To help lock down their networks, many companies are moving to centralized servers for handling the authorization of people attempting to access a network—whether employees entering a corporate system or shoppers logging in to an e-commerce site. These identity management systems make network management more simple, but they also put the most valuable network data in a single place—guarded by a password.
A simple system of a log-on name and a password, no matter how complex, cannot guarantee that an unauthorized user will be prevented from getting access to critical systems.
Passwords chosen by an individual are generally very easy for a machine to guess. Common variations are: a word followed by numbers, two words together, or a word with a number replacing a letter. All can be broken within minutes by the latest password-cracking programs.
"Any password that we can expect people to remember can be brute-forced," said Bruce Schneier, chief technology officer for Counterpane Internet Security and author of several books on security.
Consumers are worried as well. Phishing attacks—scams that use e-mail messages and fake Web sites to fool victims into giving up personal information—will likely cost home users between $150 million and $500 million, according to two estimates. In addition, surveys of home PCs have found as many as 80 percent infected with spyware—software that surreptitiously reports on a computer user's habits and data.
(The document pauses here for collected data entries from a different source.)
Lemma set_groups_nil s : set_groups (dict_set_all []) s = s.
Proof. by destruct s. Qed.

Lemma set_groups_app l1 l2 s :
  set_groups (dict_set_all l2) (set_groups (dict_set_all l1) s)
  = set_groups (dict_set_all (l1 ++ l2)) s.
Proof.
  unfold set_groups. cbn. by rewrite dict_set_all_app.
Qed.

Lemma insert_group_run group s :
  insert_group group s
  = match group !! "email" with
    | Some (JStr e) => (Return tt, set_groups (dict_set (lower e) group) s, [])
    | Some _ =>
        (Raise (AttributeError "object has no attribute 'lower'"), s, [])
    | None => (Raise (KeyError "email"), s, [])
    end.
Proof.
  unfold insert_group. rewrite bind_run, getitem_run.
  by destruct (group !! "email") as [[]|].
Qed.

(** The writes of a listing do not depend on the object they are made on. *)
Lemma listing_inserts (gs : list record) :
  ∃ r l ev,
    Forall by_lower_email l
    ∧ ∀ s, for_ gs insert_group s = (r, set_groups (dict_set_all l) s, ev).
Proof.
  induction gs as [|group gs (r & l & ev & Hl & IH)].
  - exists (Return tt), [], []. split; [done|].
    intros s. cbn. by rewrite set_groups_nil.
  - destruct (group !! "email") as [[|b|n|e|l0|o]|] eqn:Hemail.
    4:{ exists r, ((lower e, group) :: l), ev. split.
        - constructor; [by exists e|done].
        - intros s. cbn [for_].
          rewrite bind_run, insert_group_run, Hemail, IH. reflexivity. }
    all: eexists (Raise _), [], []; (split; [done|]); intros s; cbn [for_];
      rewrite bind_run, insert_group_run, Hemail, set_groups_nil;
      reflexivity.
Qed.

Lemma get_groups_loop_S R fuel d tok s :
  get_groups_loop R (S fuel) (Some (GroupsList d tok)) s
  = match groups_list R d tok with
    | inl e => (Raise e, s, [Send (GroupsList d tok)])
    | inr page =>
        match gp_groups page with
        | None => (Raise (KeyError "groups"), s, [Send (GroupsList d tok)])
        | Some gs =>
            let x := for_ gs insert_group s in
            match res x with
            | Return _ =>
                let y := get_groups_loop R fuel (list_next d page) (obj x) in
                (res y, obj y, Send (GroupsList d tok) :: trace x ++ trace y)
            | Raise e => (Raise e, obj x, Send (GroupsList d tok) :: trace x)
            | OutOfFuel => (OutOfFuel, obj x, Send (GroupsList d tok) :: trace x)
            end
        end
    end.
Proof.
  cbn [get_groups_loop]. run.
  destruct (groups_list R d tok) as [e|page]; [done|]. run.
  destruct (gp_groups page) as [gs|]; [|done]. run.
  destruct (for_ gs insert_group s) as [[[[]|e|] s1] ev1]; try done.
  unfold res, obj, trace. cbn.
  by destruct (get_groups_loop R fuel (list_next d page) s1) as [[??]?].
Qed.

Lemma get_groups_loop_inserts R fuel rq :
  ∃ r l ev,
    Forall by_lower_email l
    ∧ ∀ s, get_groups_loop R fuel rq s
           = (r, set_groups (dict_set_all l) s, ev).
Proof.
  revert rq. induction fuel as [|fuel IH]; intros rq.
  - destruct rq as [[d tok| |]|];
      try (exists (Return tt), [], []; (split; [done|]);
           intros s; cbn; by rewrite set_groups_nil).
    exists OutOfFuel, [], []. split; [done|].
    intros s. cbn. by rewrite set_groups_nil.
  - destruct rq as [[d tok| |]|];
      try (exists (Return tt), [], []; (split; [done|]);
           intros s; cbn; by rewrite set_groups_nil).
    destruct (groups_list R d tok) as [e|page] eqn:Hpage.
    { eexists (Raise e), [], _. split; [done|]. intros s.
      rewrite get_groups_loop_S, Hpage, set_groups_nil. reflexivity. }
    destruct (gp_groups page) as [gs|] eqn:Hgs.
    2:{ eexists (Raise _), [], _. split; [done|]. intros s.
        rewrite get_groups_loop_S, Hpage, Hgs, set_groups_nil. reflexivity. }
    destruct (listing_inserts gs) as (r1 & l1 & ev1 & Hl1 & H1).
    destruct (IH (list_next d page)) as (r2 & l2 & ev2 & Hl2 & H2).
    destruct r1 as [[]|e|].
    + exists r2, (l1 ++ l2), (Send (GroupsList d tok) :: ev1 ++ ev2).
      split; [by apply Forall_app|].
      intros s. rewrite get_groups_loop_S, Hpage, Hgs. cbv zeta.
      rewrite H1. unfold res, obj, trace. cbn.
      rewrite H2, set_groups_app. reflexivity.
    + exists (Raise e), l1, (Send (GroupsList d tok) :: ev1). split; [done|].
      intros s. rewrite get_groups_loop_S, Hpage, Hgs. cbv zeta.
      rewrite H1. reflexivity.
    + exists OutOfFuel, l1, (Send (GroupsList d tok) :: ev1). split; [done|].
      intros s. rewrite get_groups_loop_S, Hpage, Hgs. cbv zeta.
      rewrite H1. reflexivity.
Qed.

Lemma check_auth_set_groups f s :
  check_auth (set_groups f s)
  = (res (check_auth s), set_groups f s, []).
Proof.
  rewrite !check_auth_run. cbn.
  by destruct (http_auth s), (service s), (gsetservice s).
Qed.

Lemma check_auth_obj s : check_auth s = (res (check_auth s), s, []).
Proof.
  rewrite !check_auth_run.
  by destruct (http_auth s), (service s), (gsetservice s).
Qed.

Lemma get_groups_run R fuel s :
  get_groups R fuel s
  = match res (check_auth s) with
    | Return _ =>
        let x := get_groups_loop R fuel (Some (GroupsList (domain s) None)) s in
        match res x with
        | Return _ =>
            (Return tt, obj x,
             trace x ++ [Log INFO "Retrieved %s groups."
                           [ArgNat (length (groups (obj x)))]])
        | Raise e => (Raise e, obj x, trace x)
        | OutOfFuel => (OutOfFuel, obj x, trace x)
        end
    | Raise e => (Raise e, s, [])
    | OutOfFuel => (OutOfFuel, s, [])
    end.
Proof.
  unfold get_groups. rewrite bind_run, check_auth_obj.
  destruct (res (check_auth s)) as [[]|e|]; try done.
  run.
  by destruct (get_groups_loop R fuel _ s) as [[[[]|e|] s1] ev1].
Qed.

(** C7.  Listing a second time against the same remote changes nothing: the
    second run ends as the first one did and leaves the object, hence the
    keys of [self.groups] and every record under them, exactly as the first
    run left them.  The map after a run is the map before it with the listed
    groups written under their lower-cased e-mails, and a write under a key
    that exists replaces the record in place, so keys are never duplicated. *)
Theorem get_groups_idempotent (R : Remote) (fuel : nat) (s : GGBackup) :
  let once := get_groups R fuel s in
  let twice := get_groups R fuel (obj once) in
  res twice = res once
  ∧ obj twice = obj once
  ∧ keys (groups (obj twice)) = keys (groups (obj once))
  ∧ (∀ k, dict_get k (groups (obj twice)) = dict_get k (groups (obj once)))
  ∧ (∃ l, Forall by_lower_email l
          ∧ groups (obj once) = dict_set_all l (groups s))
  ∧ (NoDup (keys (groups s)) → NoDup (keys (groups (obj once)))).
Proof.
  intros once twice.
  destruct (get_groups_loop_inserts R fuel
              (Some (GroupsList (domain s) None))) as (r & l & ev & Hl & Hloop).
  assert (obj once = set_groups (dict_set_all (if res (check_auth s) is Return _
                                               then l else [])) s) as Hobj.
  { subst once. rewrite get_groups_run.
    destruct (res (check_auth s)) as [[]|e|]; try by rewrite set_groups_nil.
    cbv zeta. rewrite Hloop. by destruct r as [[]|e|]. }
  assert (twice = once) as Htwice.
  { subst twice. rewrite Hobj. subst once. rewrite !get_groups_run.
    rewrite check_auth_set_groups. unfold res at 1. cbn [fst snd].
    destruct (res (check_auth s)) as [[]|e|]; try by rewrite set_groups_nil.
    cbn [domain set_groups]. cbv zeta. rewrite !Hloop.
    unfold res, obj, trace. cbn [fst snd].
    assert (set_groups (dict_set_all l) (set_groups (dict_set_all l) s)
            = set_groups (dict_set_all l) s) as ->; [|done].
    unfold set_groups. cbn. by rewrite dict_set_all_idemp. }
  rewrite Htwice. split_and!; try done.
  - eexists. split; [|by rewrite Hobj].
    by destruct (res (check_auth s)) as [[]|e|].
  - intros Hnd. rewrite Hobj. cbn. by apply NoDup_keys_dict_set_all.
Qed.

(** Two listings of the sample remote in a row: three keys, as after one. *)
Lemma get_groups_idempotent_witness :
  NoDup (keys (groups sample_session))
  ∧ NoDup (keys (groups (obj (get_groups sample_remote 2 sample_session))))
  ∧ keys (groups (obj (get_groups sample_remote 2
                         (obj (get_groups sample_remote 2 sample_session)))))
    = ["a@x.com"; "b@x.com"; "c@x.com"].
Proof.
  assert (NoDup (keys (groups sample_session))) as Hnd by apply NoDup_nil_2.
  split; [exact Hnd|].
  destruct (get_groups_idempotent sample_remote 2 sample_session)
    as (_ & _ & Hkeys & _ & _ & Hnodup).
  split; [exact (Hnodup Hnd)|].
  rewrite Hkeys. vm_compute. reflexivity.
Defined.

(** * The membership callback *)

Lemma records_ok_get G k rec :
  records_ok G → dict_get k G = Some rec → members_ok rec = true.
Proof.
  unfold records_ok. induction G as [|[k1 v1] G IH]; cbn; [done|].
  intros [Hv HG]%Forall_cons. destruct (decide (k = k1)) as [->|Hne].
  - by intros [= <-].
  - by apply IH.
Qed.

Lemma records_ok_set G k rec :
  records_ok G → members_ok rec = true → records_ok (dict_set k rec G).
Proof.
  unfold records_ok. intros HG Hrec.
  induction G as [|[k1 v1] G IH]; cbn.
  - by repeat constructor.
  - apply Forall_cons in HG as [Hv HG].
    destruct (decide (k = k1)) as [->|Hne]; constructor; auto.
Qed.

Lemma members_ok_merge_page p rec : members_ok (merge_page p rec) = true.
Proof. unfold members_ok, merge_page. by rewrite lookup_insert_eq. Qed.

Lemma extend_members_run rec new s :
  members_ok rec = true →
  extend_members (if rec !! "members" is None
                  then <["members" := JList []]> rec else rec) new s
  = (Return (<["members" := JList (record_members rec ++ new)]> rec), s, []).
Proof.
  unfold members_ok, extend_members, record_members.
  destruct (rec !! "members") as [[]|] eqn:Hm; try done.
  - intros _. by rewrite Hm.
  - intros _. by rewrite lookup_insert_eq, insert_insert_eq.
Qed.

(** The keywords of the two calls of [members().list]. *)
Lemma accepts_groupKey svc : accepts svc "groupKey" = true.
Proof. apply bool_decide_eq_true_2, list_elem_of_here. Qed.

Lemma accepts_alt svc : accepts svc "alt" = true.
Proof.
  apply bool_decide_eq_true_2, list_elem_of_further, list_elem_of_here.
Qed.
Both trends highlight a major problem with passwords: Even the best password can be stolen. A digital thief armed with the password would likely appear to be the legitimate system user.
The solution, security experts say, is to use two checks to protect systems—what's known as two-factor authentication. This combines a security device that people need to keep with them—such as a smart card—with a password or secret personal identification number, or PIN to protect against unauthorized access.
Such security is routinely used by the military and by government agencies. The U.S. Department of Defense has rolled out a Common Access Card to most personnel, and the Transportation Security Administration has started prototyping its Transportation Workers Identity Card and hopes to have the smart cards issued to 200,000 cargo and transportation workers by June 2005.
In its case, Microsoft hopes to tackle the insecurities posed by more than 60,000 employees and contractors who connect to its network through 175 different remote access points worldwide. That kind of implementation can be expensive, costing companies tens of dollars per employee. Centralized identity management systems cut costs and add security. For the most part, two-factor authentication just adds cost, said Charles Fitzgerald, Microsoft's general manager of platform strategies.
"The move we made was driven by a security perspective, not an operational-cost perspective," he said.
In its internal push, Microsoft is piloting its own technology: It's using .Net-enabled smart cards provided by Axalto, formerly known as Schlumberger. That puts .Net, Microsoft's software platform for running software on any device, back into competition with Sun Microsystems' JavaCard software for smart cards.
The smart-card push comes after Microsoft has made a few missteps in the identity management arena. Its pint-size Windows CE for Smart Cards operating system failed to attract developers. On top of that, its Passport service, a foray into online consumer identity management, did not win over enough service providers to become useful.
Fears about e-commerce fraud are adding momentum to the smart-card drive. The password issue is a lurking iceberg, and e-commerce sites, financial institutions and other large companies have only seen the tip of it, said Perakash Ramamurthy, vice president of products and technology for Oblix, a maker of identity management systems. Consumers and employees have multiple accounts holding personal information, and an attacker only has to find the one with the weakest security.
"Identity is one thing that is being duplicated," Ramamurthy said. "And when you have that information more than once, you have a security hole."
For the moment, Microsoft's plugging of that hole in it internal systems is not being carried over to its technology for consumers. People with password worries will have to wait and see whether the company puts any provisions in place in its software.
"Enterprises are more willing to invest to solve the problems," Microsoft platform strategist Fitzgerald said. "On the consumer side, I am not saying that we are doing nothing in that space, but the things that we have talked about over the last few weeks have little to do with consumers."